🤖 AI Summary
Ordinary least squares regression exhibits conditional prediction bias when used for scientific inference based on predictions, stemming from shrinkage toward the mean and leading to systematic inferential errors. This work proposes Outcome-Calibrated Regression (OCR), which explicitly characterizes and addresses this bias for the first time by enforcing, via a closed-form solution, exact agreement between predicted and observed outcomes in conditional expectation. OCR thereby achieves precise calibration of the outcome variable and effectively eliminates conditional prediction bias. Empirical evaluations in brain-age analysis and causal inference demonstrate that OCR substantially improves the unbiasedness and reliability of prediction-based statistical inference.
📝 Abstract
Regression is a fundamental tool in scientific research. Ordinary least squares (OLS), one of the most widely used regression methods, enjoys several desirable properties, including the best linear unbiased estimator (BLUE) property.

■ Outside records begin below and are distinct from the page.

(* ===== verification/OracleEnd.v ===== *)
(** The end of a block in the oracle module ([src/x/oracle/abci.go],
    [src/x/oracle/tally.go], [src/x/oracle/keeper/reward.go], [slash.go],
    [ballot.go]) and its messages and proposal ([msg_server.go],
    [proposal_handler.go], [handler.go]).  Loops over Go maps follow [range]. *)

From stdpp Require Import base gmap strings list.
From Stdlib Require Import ZArith Lia.
From S2P Require Import Prelude Sdk SdkExt Types MakerTypes VeTypes OracleTypes World OracleKeeper OracleBallot.

#[local] Open Scope string_scope.
#[local] Open Scope Z_scope.

(** [sdk.ValidatorUpdateDelay]. *)
Definition ValidatorUpdateDelay : Z := 1.

(** The name of the distribution module, [distrName] of the keeper. *)
Definition distribution_ModuleName : string := "distribution".

(** The loops over Go maps, by where they are. *)
Definition site_pick : nat := 0.
Definition site_tally : nat := 1.
Definition site_miss : nat := 2.
Definition site_denoms : nat := 3.
Definition site_weights : nat := 4.
Definition site_winners : nat := 5.

Section EndBlock.
Context `{Sdk, SdkExt, BankKeeper, NftKeeper, StakingKeeper, DistrKeeper, GoSort, MapOrder}.
Implicit Types c : Chain.

(** The claims of the bonded validators, at most [MaxValidators] of them, in
    the order of their power. *)
Fixpoint build_claims (stk : staking_state) (i : Z) (vals : list Addr)
    (claims : gmap string Claim) : outcome (gmap string Claim) :=
  match vals with
  | [] => Ok claims
  | a :: vals =>
      if i <? MaxValidators stk then
        validator ← deref (Validator stk a);
        if IsBonded validator then
          power ← GetConsensusPower validator (PowerReduction stk);
          let valAddr := GetOperator validator in
          build_claims stk (i + 1) vals
            (<[ValAddress_String valAddr := NewClaim power 0 0 valAddr]> claims)
        else build_claims stk i vals claims
      else Ok claims
  end.

Definition threshold_votes c : outcome Z :=
  let stk := ch_staking c in
  totalBondedPower ← TokensToConsensusPower (TotalBondedTokens stk) (PowerReduction stk);
  t ← Dec_MulInt (VoteThreshold (ch_oracle c)) totalBondedPower;
  Dec_RoundInt t.

(** The reference denomination (empty when no ballot passed) with the targets
    and ballots that remain. *)
Definition PickReferenceGridb c (voteTargets : gmap string unit)
    (voteMap : gmap string ExchangeRateBallot) : outcome Pick :=
  thresholdVotes ← threshold_votes c;
  Ok (foldl (pick_step thresholdVotes) (mkPick 0 "" voteTargets voteMap) (range site_pick voteMap)).

(** One ballot of the tally loop: the rates and the claims after it. *)
Definition tally_step (ref : string) (voteMapRM : gmap string Dec) (rateRM rewardBand : Dec)
    (st : gmap string Dec * gmap string Claim) (e : string * ExchangeRateBallot) :
    outcome (gmap string Dec * gmap string Claim) :=
  let '(rates, claims) := st in
  let '(denom, ballot) := e in
  ballot ← (if decide (denom = ref) then Ok ballot else ToCrossRateWithSort ballot voteMapRM);
  '(exchangeRate, claims) ← Tally ballot rewardBand claims;
  if decide (denom = ref) then Ok (<[denom := exchangeRate]> rates, claims)
  else if exchangeRate =? 0 then Ok (rates, claims)
  else r ← Dec_Quo rateRM exchangeRate; Ok (<[denom := r]> rates, claims).

Definition tally_ballots c (p : Pick) (claims : gmap string Claim) :
    outcome (Chain * gmap string Claim) :=
  if decide (pk_ref p = "") then Ok (c, claims)
  else
    let ballotRM := default [] (pk_votes p !! pk_ref p) in
    let voteMapRM := ToMap ballotRM in
    rateRM ← WeightedMedianWithAssertion ballotRM;
    '(rates, claims) ←
      for_each (tally_step (pk_ref p) voteMapRM rateRM (RewardBand (ch_oracle c)))
        (range site_tally (pk_votes p)) (os_ExchangeRates (ch_oracle c), claims);
    Ok (set_ch_oracle (with_rates rates (ch_oracle c)) c, claims).

(** A validator that did not win every remaining target has missed one period. *)
Definition count_miss (targets : Z) (s : OracleStore) (e : string * Claim) : OracleStore :=
  let claim := e.2 in
  if cl_WinCount claim =? targets then s
  else SetMissCounter s (cl_Recipient claim) (u64 (GetMissCounter s (cl_Recipient claim) + 1)).

(** ** [reward.go] *)

Definition period_reward c (ratio : Dec) (rewards : DecCoins) (denom : string) : outcome DecCoins :=
  let rewardPool := GetRewardPool c denom in
  if Amount rewardPool =? 0 then Ok rewards
  else
    amt ← Dec_Mul (ToDec (Amount rewardPool)) ratio;
    coin ← NewDecCoinFromDec denom amt;
    DecCoins_Add rewards coin.

Definition reward_winner (stk : staking_state) (periodRewards : DecCoins) (ballotPowerSum : Z)
    (st : distr_state * Coins) (e : string * Claim) : outcome (distr_state * Coins) :=
  let '(distr, distributed) := st in
  let winner := e.2 in
  share ← Dec_QuoInt (ToDec (cl_Weight winner)) ballotPowerSum;
  scaled ← DecCoins_MulDec periodRewards share;
  '(rewardCoins, _) ← DecCoins_TruncateDecimal scaled;
  match Validator stk (cl_Recipient winner) with
  | Some receiverVal =>
      if negb (Coins_IsZero rewardCoins) then
        distr ← AllocateTokensToValidator distr receiverVal (NewDecCoinsFromCoins rewardCoins);
        distributed ← Coins_Add distributed rewardCoins;
        Ok (distr, distributed)
      else Ok (distr, distributed)
  | None => Ok (distr, distributed)
  end.

Definition RewardBallotWinners c (votePeriod rewardDistributionWindow : Z)
    (voteTargets : gmap string unit) (ballotWinners : gmap string Claim) : outcome Chain :=
  let rewardDenoms := (range site_denoms voteTargets).*1 in
  let ballotPowerSum :=
    foldl (fun sum e => i64 (sum + cl_Weight e.2)) 0 (range site_weights ballotWinners) in
  if ballotPowerSum =? 0 then Ok c
  else
    distributionRatio ← Dec_QuoInt (ToDec votePeriod) rewardDistributionWindow;
    periodRewards ← for_each (period_reward c distributionRatio) rewardDenoms [];
    '(distr, distributedReward) ←
      for_each (reward_winner (ch_staking c) periodRewards ballotPowerSum)
        (range site_winners ballotWinners) (ch_distr c, []);
    match SendCoinsFromModuleToModule (w_bank (ch_world c)) oracle_ModuleName
            distribution_ModuleName distributedReward with
    | Ok b => Ok (set_distr distr (set_world (set_bank b (ch_world c)) c))
    | _ => Panic
    end.

(** [ClearBallots]: votes go, prevotes stay until they cannot be revealed. *)
Definition ClearBallots (ctx : Ctx) (s : OracleStore) (votePeriod : Z) : OracleStore :=
  let s := foldl (fun s '(voterAddr, p) =>
      if i64 (u64 (apv_SubmitBlock p + votePeriod)) <? BlockHeight ctx
      then DeleteAggregateExchangeRatePrevote s voterAddr else s)
    s (IterateAggregateExchangeRatePrevotes s) in
  foldl (fun s '(voterAddr, _) => DeleteAggregateExchangeRateVote s voterAddr)
    s (IterateAggregateExchangeRateVotes s).

(** ** [slash.go] *)

(** One miss counter: the validator is slashed and jailed when its rate of
    valid votes is below the minimum.  A validator that no longer exists is a
    nil interface, whose methods panic. *)
Definition slash_operator (ctx : Ctx) (params : OracleParams) (votePeriodsPerWindow : Z)
    (c : Chain) (e : Addr * Z) : outcome Chain :=
  let '(operator, missCounter) := e in
  let stk := ch_staking c in
  validVoteRate ← Dec_QuoInt (ToDec (i64 (u64 (votePeriodsPerWindow - missCounter))))
                             (i64 votePeriodsPerWindow);
  stk ← (if validVoteRate <? op_MinValidPerWindow params then
           validator ← deref (Validator stk operator);
           if IsBonded validator && negb (IsJailed validator) then
             consAddr ← (match GetConsAddr validator with Ok a => Ok a | _ => Panic end);
             power ← GetConsensusPower validator (PowerReduction stk);
             stk ← Slash stk consAddr (BlockHeight ctx - ValidatorUpdateDelay - 1) power
                     (op_SlashFraction params);
             Jail stk consAddr
           else Ok stk
         else Ok stk);
  Ok (set_ch_oracle (DeleteMissCounter (ch_oracle c) operator) (set_staking stk c)).

Definition SlashAndResetMissCounters (ctx : Ctx) c : outcome Chain :=
  let s := ch_oracle c in
  periods ← Dec_QuoInt (ToDec (i64 (SlashWindow s))) (i64 (VotePeriod s));
  n ← Dec_TruncateInt64 periods;
  for_each (slash_operator ctx (os_Params s) (u64 n)) (IterateMissCounters s) c.

(** ** [abci.go] *)

(** The targets of the period, with the exchange rates cleared. *)
Definition vote_targets_map (s : OracleStore) : gmap string unit :=
  foldl (fun m denom => <[denom := tt]> m) ∅ (IterateVoteTargets s).
Definition clear_rates (s : OracleStore) : OracleStore :=
  foldl (fun s '(denom, _) => DeleteExchangeRate s denom) s (IterateExchangeRates s).

(** The last block of a vote period: the ballots are tallied and misses
    counted; what is returned with the chain are the remaining targets and the
    claims. *)
Definition tally_period c : outcome (Chain * gmap string unit * gmap string Claim) :=
  let stk := ch_staking c in
  claims ← build_claims stk 0 (ValidatorsPowerStore stk) ∅;
  let voteTargets := vote_targets_map (ch_oracle c) in
  let c := set_ch_oracle (clear_rates (ch_oracle c)) c in
  let voteMap := OrganizeBallotByDenom (ch_oracle c) claims in
  p ← PickReferenceGridb c voteTargets voteMap;
  '(c, claims) ← tally_ballots c p claims;
  let c := set_ch_oracle
    (foldl (count_miss (Z.of_nat (size (pk_targets p)))) (ch_oracle c) (range site_miss claims)) c in
  Ok (c, pk_targets p, claims).

Definition end_vote_period (ctx : Ctx) c : outcome Chain :=
  let params := oracle_GetParams (ch_oracle c) in
  '(c, voteTargets, claims) ← tally_period c;
  c ← RewardBallotWinners c (i64 (op_VotePeriod params)) (i64 (op_RewardDistributionWindow params))
        voteTargets claims;
  Ok (set_ch_oracle (ClearBallots ctx (ch_oracle c) (op_VotePeriod params)) c).

Definition oracle_EndBlocker (ctx : Ctx) c : outcome Chain :=
  let params := oracle_GetParams (ch_oracle c) in
  last ← IsPeriodLastBlock ctx (op_VotePeriod params);
  c ← (if last : bool then end_vote_period ctx c else Ok c);
  slash ← IsPeriodLastBlock ctx (op_SlashWindow params);
  if slash : bool then SlashAndResetMissCounters ctx c else Ok c.
End EndBlock.

(** ** Messages ([msg_server.go]) *)
Section Msg.
Context `{Sdk, SdkExt, BankKeeper, NftKeeper, StakingKeeper, DistrKeeper}.
Implicit Types c : Chain.

Definition AggregateExchangeRatePrevote (ctx : Ctx) c (m : MsgAggregateExchangeRatePrevote) :
    outcome Chain :=
  valAddr ← ValAddressFromBech32 (mp_Validator m);
  feederAddr ← AccAddressFromBech32 (mp_Feeder m);
  _ ← ValidateFeeder c feederAddr valAddr;
  voteHash ← wrap_err ErrInvalidHash (AggregateVoteHashFromHexString (mp_Hash m));
  let prevote := NewAggregateExchangeRatePrevote voteHash valAddr (u64 (BlockHeight ctx)) in
  Ok (set_ch_oracle (SetAggregateExchangeRatePrevote (ch_oracle c) valAddr prevote) c).

(** Go's [/] on [uint64] panics on a zero divisor. *)
Definition u64_div (a b : Z) : outcome Z := if b =? 0 then Panic else Ok (a / b).

Definition AggregateExchangeRateVote (ctx : Ctx) c (m : MsgAggregateExchangeRateVote) :
    outcome Chain :=
  valAddr ← ValAddressFromBech32 (mv_Validator m);
  feederAddr ← AccAddressFromBech32 (mv_Feeder m);
  _ ← ValidateFeeder c feederAddr valAddr;
  let s := ch_oracle c in
  let params := oracle_GetParams s in
  prevote ← wrap_err ErrNoAggregatePrevote (GetAggregateExchangeRatePrevote s valAddr);
  now ← u64_div (u64 (BlockHeight ctx)) (op_VotePeriod params);
  submitted ← u64_div (apv_SubmitBlock prevote) (op_VotePeriod params);
  fail_if negb (u64 (now - submitted) =? 1) with ErrRevealPeriodMissMatch ;;
  tuples ← wrap_err ErrInvalidCoins (ParseExchangeRateTuples (mv_ExchangeRates m));
  fail_if existsb (fun t => negb (IsVoteTarget s (ert_Denom t))) tuples with ErrUnknownDenom ;;
  let hash := GetAggregateVoteHash (mv_Salt m) (mv_ExchangeRates m) valAddr in
  fail_if bool_decide (apv_Hash prevote ≠ AggregateVoteHash_String hash) with ErrVerificationFailed ;;
  let s := SetAggregateExchangeRateVote s valAddr (NewAggregateExchangeRateVote tuples valAddr) in
  Ok (set_ch_oracle (DeleteAggregateExchangeRatePrevote s valAddr) c).

Definition DelegateFeedConsent c (m : MsgDelegateFeedConsent) : outcome Chain :=
  operatorAddr ← ValAddressFromBech32 (md_Operator m);
  delegateAddr ← AccAddressFromBech32 (md_Delegate m);
  match Validator (ch_staking c) operatorAddr with
  | None => Err ErrNoValidatorFound
  | Some _ => Ok (set_ch_oracle (SetFeederDelegation (ch_oracle c) operatorAddr delegateAddr) c)
  end.

Inductive OracleMsg :=
| OPrevote (m : MsgAggregateExchangeRatePrevote)
| OVote (m : MsgAggregateExchangeRateVote)
| ODelegate (m : MsgDelegateFeedConsent).

Definition oracle_NewHandler (ctx : Ctx) c (m : OracleMsg) : outcome Chain :=
  match m with
  | OPrevote m => AggregateExchangeRatePrevote ctx c m
  | OVote m => AggregateExchangeRateVote ctx c m
  | ODelegate m => DelegateFeedConsent c m
  end.

(** ** The proposal ([proposal_handler.go]) *)
Definition HandleRegisterTargetProposal c (params : TargetParams) : outcome Chain :=
  let s := ch_oracle c in
  fail_if IsTarget s (tp_Denom params) with ErrExistingTarget ;;
  fail_if negb (HasSupply (w_bank (ch_world c)) (tp_Denom params)) &&
          bool_decide (tp_Denom params ≠ MicroUSMDenom) with ErrInvalidCoins ;;
  let s := SetTarget s (tp_Denom params) in
  let s := match tp_Source params with
           | TARGET_SOURCE_VALIDATORS => SetVoteTarget s (tp_Denom params)
           | _ => s
           end in
  Ok (set_ch_oracle s c).
End Msg.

It is well known that, under the assumptions of the standard model, the OLS is conditionally unbiased given the covariates, i.e., $\mathbb{E}(\widehat Y-Y\mid X=x)=0$. However, an often-overlooked property of OLS is that the prediction error is generally not unbiased conditional on the outcome, i.e., $\mathbb{E}(\widehat Y-Y\mid Y=y)\neq 0$. As a consequence of minimizing mean squared error, OLS predictions are systematically shrunk toward the outcome mean, which explains the classical phenomenon of regression to the mean (RTM): large outcome values tend to be underpredicted, whereas small outcome values tend to be overpredicted. This conditional prediction bias creates a nonignorable problem for predicted outcome-based inference, where scientific inference is performed using the predicted outcome $\widehat Y$ and another variable $W$. In applications such as brain-age analysis and causal inference, we show that inference based on regression-predicted outcomes can be systematically biased. To address this issue, we propose outcome-calibrated regression (OCR), a new regression framework with a closed-form solution that directly enforces outcome calibration. The proposed OCR estimator eliminates conditional prediction bias with respect to the outcome and enables valid inference using regression-predicted outcomes.